> **REQUIREMENT**
In the listing that follows, determine how many lines include the word "opts". Respond with that number alone.

== == ==

(** A string that cannot be read leaves the array empty. *)
Definition read_name (name : string) (dv : dev) : option string :=
  '(_, s) ← jread_str NBD_MAX_NAME name dv; Some (default ""%string s).

(** [conns]: one for every queue.  The result, what is stored through [flags] on
    success, and the device. *)
Definition nbd_setup_tgt (conns : list (nbd_conn S)) (flags : Z) (dv : dev) : option (Z * Z * dev) :=
  let info := dv_info dv in
  if has (dev_flags info) UBLK_F_USER_COPY then Some (- EINVAL, flags, dv)
  else
    host_name ← read_name "host" dv;
    unix_path ← read_name "unix" dv;
    exp_name ← read_name "export_name" dv;
    '(_, send_zc) ← ublk_json_read_target_ulong_info "send_zc" (dv_jbuf dv);
    let '(r, dv) := nbd_connect conns 0 host_name unix_path exp_name 0 flags dv in
    r ← r;
    match r with
    | inl sock => Some (sock, flags, dv)
    | inr (size, flags) =>
        _ ← dv_data dv;
        let dv := set_tgt size (u32 (queue_depth info + 1)) (nr_hw_queues info) 1
                    (sizeof_io_tgt + sizeof_nbd_io_data) (tgt_fds (dv_tgt dv)) dv in
        let dv := dv_set_data (Some (mk_nbd_tgt_data (negb (slen unix_path =? 0)) (negb (default 0 send_zc =? 0)))) dv in
        let dv := ublksrv_dev_set_cq_depth (2 * tgt_ring_depth (dv_tgt dv)) dv in
        Some (if has (dev_flags info) (Z.lor UBLK_F_SUPPORT_ZERO_COPY UBLK_F_AUTO_BUF_REG) then - EINVAL else 0, flags, dv)
    end.

Definition zero_nbd_data : nbd_tgt_data := mk_nbd_tgt_data false false.

Definition nbd_recover_tgt (conns : list (nbd_conn S)) (dv : dev) : option (Z * dev) :=
  '(ret, _, dv) ← nbd_setup_tgt conns 0 (dv_set_data (Some zero_nbd_data) dv); Some (ret, dv).

(** The options: host, socket path, export, and the two flags. *)
Definition nbd_option (acc : option string * option string * option string * bool * bool) (o : nbd_opt) :=
  let '(host, path, exp, zc, ro) := acc in
  match o with
  | NoHost s => (Some s, path, exp, zc, ro)
  | NoUnix s => (host, Some s, exp, zc, ro)
  | NoExport s => (host, path, Some s, zc, ro)
  | NoSendZc => (host, path, exp, true, ro)
  | NoReadOnly => (host, path, exp, zc, true)
  end.

(** [read_only] is looked at before the options are. *)
Definition nbd_params (info : ublksrv_ctrl_dev_info) (size : Z) : ublk_params :=
  set_basic (mk_param_basic UBLK_ATTR_VOLATILE_CACHE 9 12 12 9 (Z.shiftr (max_io_buf_bytes info) 9) 0 (Z.shiftr size 9) 0)
    (set_types UBLK_PARAM_TYPE_BASIC zero_params).

(** [have_send_zc]: HAVE_LIBURING_SEND_ZC. *)
Definition nbd_init_tgt (have_send_zc : bool) (argc : Z) (opts : list nbd_opt) (conns : list (nbd_conn S)) (dv : dev)
    : option (Z * dev) :=
  let info := dv_info dv in
  if ublksrv_is_recovering argc (dv_ctrl dv) then nbd_recover_tgt conns dv
  else
    let '(host_name, unix_path, exp_name, send_zc, _) := foldl nbd_option (None, None, None, false, false) opts in
    if negb have_send_zc && send_zc then Some (- EINVAL, dv)
    else
      dv ← jwrite (ublk_json_write_dev_info mem info) dv;
      dv ← jwrite (ublk_json_write_tgt_str mem "host" host_name) dv;
      dv ← jwrite (ublk_json_write_tgt_str mem "unix" unix_path) dv;
      dv ← jwrite (ublk_json_write_tgt_str mem "export_name" exp_name) dv;
      dv ← jwrite (ublk_json_write_tgt_long mem "send_zc" (if send_zc : bool then 1 else 0)) dv;
      '(ret, flags, dv) ← nbd_setup_tgt conns 0 (dv_set_data (Some zero_nbd_data) dv);
      if negb (ret =? 0) then Some (ret, dv)
      else
        let size := dev_size (dv_tgt dv) in
        dv ← jwrite (ublk_json_write_target_base mem (mk_tgt_base "nbd" 0 size)) dv;
        dv ← jwrite (ublk_json_write_params mem (nbd_parse_flags (nbd_params info size) flags 512)) dv;
        Some (0, dv).

(** [for (i = 0; i < info->nr_hw_queues; i++) { shutdown(fd); close(fd); }] *)
Fixpoint close_socks (fds : list Z) (dv : dev) : dev :=
  match fds with
  | [] => dv
  | fd :: fds => close_socks fds (dv_event (DvClose fd) (dv_event (DvShutdown fd) dv))
  end.
Definition nbd_deinit_tgt (dv : dev) : dev :=
  close_socks (take (Z.to_nat (nr_hw_queues (dv_info dv))) (drop 1 (tgt_fds (dv_tgt dv)))) (dv_event DvFreeData dv).

Definition nbd_tgt_ops (have_send_zc : bool) (argc : Z) (opts : list nbd_opt) (conns : list (nbd_conn S))
    : tgt_type nbd_tgt_data :=
  mk_tgt "nbd" true false false (Some (nbd_init_tgt have_send_zc argc opts conns)) None (Some nbd_deinit_tgt).

(** [mem_ok]: calloc(3) succeeded. *)
Definition zero_nbd_queue : nbd_queue_data :=
  mk_nbd_queue 0 false false false false 0 [] None (replicate (Z.to_nat sizeof_nbd_reply) 0) (mk_cqe 0 0 0).
Definition nbd_init_queue (mem_ok : bool) (d : nbd_tgt_data) : Z * option nbd_queue_data :=
  if negb mem_ok then (- ENOMEM, None)
  else (0, Some (set_recv_started false
    (set_use_send_zc (if unix_sock d then false else tgt_send_zc d) zero_nbd_queue))).
End nbd_setup.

== == ==

> **RESPONSE FOR THIS EXERCISE**
4